Wenn die EU in dieser kritischen Lage auch noch aus russischem Öl aussteigt, dann gießt sie wortwörtlich Öl ins Feuer. Die OPEC wird nicht einspringen und die Ölproduktion erhöhen, das hat sie schon klargemacht. Die USA haben bereits ihre Ölreserven mobilisiert, ohne durchschlagenden Erfolg.

Raus aus der Eskalations-Logik

Vernünftiger wäre es, das Ölembargo zurückzustellen und erst einmal die Gasversorgung zu sichern. Die EU könnte in Gespräche mit Gazprom einsteigen und endlich wieder für Versorgungssicherheit sorgen. Damit würde sie deeskalierend wirken und Wirtschaft und Verbrauchern helfen.

Sinnvoll wäre es auch, Moskau einen schrittweisen Rückbau der Sanktionen anzubieten – als Anreiz bzw. Gegenleistung für einen Waffenstillstand und eine Verhandlungslösung. Doch dafür müsste wirtschaftliche Vernunft in EUropa regieren – und nicht Rachsucht und blinde Emotion.

Selbst Kanzler Scholz scheint davor nicht mehr gefeit. Erst bei einem vollständigen Rückzug der russischen Truppen aus der Ukraine könne man über eine Lockerung der Sanktionen reden, sagte er. Damit hat Scholz die wirtschaftliche Entspannung auf den Sankt-Nimmerleinstag verschoben…

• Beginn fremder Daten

(** [T.dot(X, W)]: row [e], column [j] is the inner product of row [e] of
    [X] with column [j] of [W]. *)
Definition T_dot (X W : mat) : mat :=
  map (fun x => map (fun w => T_sum (zip_with Rmult x w)) (transpose W)) X.

(** [M + b], the vector [b] broadcast over the rows of [M] *)
Definition add_row (M : mat) (b : vec) : mat :=
  map (fun r => zip_with Rplus r b) M.

(** [M * N], elementwise *)
Definition mul_elem (M N : mat) : mat := zip_with (zip_with Rmult) M N.

(** [T.sum(M, axis=1)] *)
Definition sum_axis1 (M : mat) : vec := map T_sum M.

(** [v.mean()] *)
Definition mean (v : vec) : R := T_sum v / INR (length v).

(** [x.norm(2)], [x] given by the list of its entries ([x.flatten()]) *)
Definition norm2 (entries : vec) : R := sqrt (T_sum (map Rsqr entries)).

(** ** The shared variables and the symbolic graph of [Model.__init__] *)

Record Params : Type := mkParams {
  Ap : mat;   (* sp x n *)
  bp : vec;   (* sp *)
  Ar : mat;   (* sr x m *)
  br : vec;   (* sr *)
  B : mat     (* sp x sr *)
}.

(** Latent space for proteins *)
Definition latent_P (th : Params) (Fp : mat) : mat :=
  map (map sigmoid) (add_row (T_dot Fp (transpose (Ap th))) (bp th)).

(** Latent space for RNAs *)
Definition latent_R (th : Params) (Fr : mat) : mat :=
  map (map sigmoid) (add_row (T_dot Fr (transpose (Ar th))) (br th)).

(** Predicted output *)
Definition y_hat (th : Params) (Fp Fr : mat) : vec :=
  map sigmoid
    (sum_axis1 (mul_elem (T_dot (latent_P th Fp) (B th)) (latent_R th Fr))).

Definition regularization (th : Params) : R :=
  let norm_proteins := norm2 (concat (Ap th)) + norm2 (bp th) in
  let norm_rnas := norm2 (concat (Ar th)) + norm2 (br th) in
  let norm_B := norm2 (concat (B th)) in
  let num_proteins := (length (concat (Ap th)) + length (bp th))%nat in
  let num_rnas := (length (concat (Ar th)) + length (br th))%nat in
  let num_B := length (concat (B th)) in
  (norm_proteins / INR num_proteins + norm_rnas / INR num_rnas
   + norm_B / INR num_B) / 3.

(** mean squared error *)
Definition cost_ (th : Params) (Fp Fr : mat) (y : vec) : R :=
  mean (map Rsqr (zip_with Rminus y (y_hat th Fp Fr))).

Definition cost (lambda_reg : R) (th : Params) (Fp Fr : mat) (y : vec) : R :=
  cost_ th Fp Fr y + lambda_reg * regularization th.

(** *** [T.grad]

    Differentiation is theano's; what is used of it is that it returns
    the derivative wherever there is one. *)
Class Autodiff : Type := {
  deriv : (R -> R) -> R -> R;
  deriv_correct : forall f x l, derivable_pt_lim f x l -> deriv f x = l
}.

(** The entries of the five tensors. *)
Inductive coord : Type :=
| cAp (i j : nat)
| cbp (i : nat)
| cAr (i j : nat)
| cbr (i : nat)
| cB (i j : nat).


Definition mat_set (M : mat) (i j : nat) (t : R) : mat :=
  alter (fun r => <[j := t]> r) i M.


Definition set (th : Params) (c : coord) (t : R) : Params :=
  match c with
  | cAp i j => mkParams (mat_set (Ap th) i j t) (bp th) (Ar th) (br th) (B th)
  | cbp i => mkParams (Ap th) (<[i := t]> (bp th)) (Ar th) (br th) (B th)
  | cAr i j => mkParams (Ap th) (bp th) (mat_set (Ar th) i j t) (br th) (B th)
  | cbr i => mkParams (Ap th) (bp th) (Ar th) (<[i := t]> (br th)) (B th)
  | cB i j => mkParams (Ap th) (bp th) (Ar th) (br th) (mat_set (B th) i j t)
  end.

Section Graph.
Context `{Autodiff}.

(** The partial derivative of [f] in the entry [c], taken at [th]. *)
Definition partial (f : Params -> R) (th : Params) (c : coord) (x : R) : R :=
  deriv (fun t => f (set th c t)) x.

(** [T.grad(f, [Ap, bp, Ar, br, B])]: one tensor of partial derivatives
    per parameter tensor, of the same shape. *)
Definition T_grad (f : Params -> R) (th : Params) : Params :=
  mkParams
    (imap (fun i => imap (fun j => partial f th (cAp i j))) (Ap th))
    (imap (fun i => partial f th (cbp i)) (bp th))
    (imap (fun i => imap (fun j => partial f th (cAr i j))) (Ar th))
    (imap (fun i => partial f th (cbr i)) (br th))
    (imap (fun i => imap (fun j => partial f th (cB i j))) (B th)).

(** [x - learning_rate * g] on vectors and matrices *)
Definition sgd_vec (learning_rate : R) (x g : vec) : vec :=
  zip_with Rminus x (map (Rmult learning_rate) g).

Definition sgd_mat (learning_rate : R) (x g : mat) : mat :=
  zip_with (sgd_vec learning_rate) x g.

(** The [updates] pairs: every shared variable with its new value. *)
Definition updates (learning_rate lambda_reg : R) (th : Params)
    (Fp Fr : mat) (y : vec) : Params :=
  let g := T_grad (fun th' => cost lambda_reg th' Fp Fr y) th in
  mkParams (sgd_mat learning_rate (Ap th) (Ap g))
           (sgd_vec learning_rate (bp th) (bp g))
           (sgd_mat learning_rate (Ar th) (Ar g))
           (sgd_vec learning_rate (br th) (br g))
           (sgd_mat learning_rate (B th) (B g)).

(** [theano.function(inputs, outputs, updates)]: a call computes the
    outputs from the inputs and the current shared variables, then stores
    the update values, themselves computed from the values before the
    call; without [updates] the shared variables are left alone. *)
Definition function {I O : Type} (outputs : Params -> I -> O)
    (updates : option (Params -> I -> Params)) (th : Params) (x : I)
  : O * Params :=
  (outputs th x,
   match updates with
   | Some u => u th x
   | None => th
   end).

(** A model: its shared variables and the two hyperparameters that the
    compiled functions close over. *)
Record Model : Type := mkModel {
  params : Params;
  learning_rate : R;
  lambda_reg : R
}.

Definition with_params (mdl : Model) (th : Params) : Model :=
  mkModel th (learning_rate mdl) (lambda_reg mdl).

(** [self.train(Fp, Fr, y)]: the outputs [[y_hat, cost]] and the model
    after the call. *)
Definition train (mdl : Model) (Fp Fr : mat) (y : vec) : (vec * R) * Model :=
  let '(out, th) :=
    function
      (fun th '(Fp, Fr, y) => (y_hat th Fp Fr, cost (lambda_reg mdl) th Fp Fr y))
      (Some (fun th '(Fp, Fr, y) =>
               updates (learning_rate mdl) (lambda_reg mdl) th Fp Fr y))
      (params mdl) (Fp, Fr, y) in
  (out, with_params mdl th).

(** [self.test(Fp, Fr, y)] *)
Definition test (mdl : Model) (Fp Fr : mat) (y : vec) : (vec * R) * Model :=
  let '(out, th) :=
    function
      (fun th '(Fp, Fr, y) => (y_hat th Fp Fr, cost (lambda_reg mdl) th Fp Fr y))
      None (params mdl) (Fp, Fr, y) in
  (out, with_params mdl th).

(** [self.predict(Fp, Fr)] *)
Definition predict (mdl : Model) (Fp Fr : mat) : vec * Model :=
  let '(out, th) :=
    function (fun th '(Fp, Fr) => y_hat th Fp Fr) None (params mdl) (Fp, Fr) in
  (out, with_params mdl th).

Siehe auch “Gas oder Sanktionen” sowie unseren Live-Blog zum Wirtschaftskrieg

P.S. Deutschland muß bis 2030 für russisches Erdgas selbst dann bezahlen, wenn das Gas nicht mehr importiert wird. Grund dafür sind sogenannte Langfristverträge mit Laufzeiten bis zu 30 Jahren, die deutsche Unternehmen mit dem russischen Konzern Gazprom abgeschlossen haben. Das zeigen frontal-Recherchen. Insgesamt geht es um mehr als 140 Milliarden Euro.

Watchlist

Wird Deutschland in den Krieg um die Ukraine gezogen? Der Beschluß des Bundestags, schwere Waffen zu liefern, lässt Schlimmes fürchten. Russland hat mehrfach damit gedroht, ausländische Waffenlieferungen in der Ukraine anzugreifen. Die Ukraine wiederum sagt, sie habe das Recht, auch Ziele in Russland selbst anzugreifen. Zudem will sie alle russisch besetzten Gebiete mit Militärgewalt befreien. Müssen wir uns also auf eine Schlacht mit deutschen Panzern auf der Krim gefasst machen?

Was fehlt

Der nächste Verstoß gegen den Brexit-Vertrag. Großbritannien hat die vollständige Umsetzung der nach dem Brexit in Kraft getretenen Importkontrollen für Waren aus der Europäischen Union erneut verschoben. London sei angesichts der steigenden Energiepreise und des Ukraine-Kriegs zu dem Schluss gekommen, “dass es falsch wäre, Unternehmen neue administrative Anforderungen aufzuerlegen”. Statt wie vereinbart am 1.1.22 sollen die Kontrollen nun frühestens Ende 2023 kommen.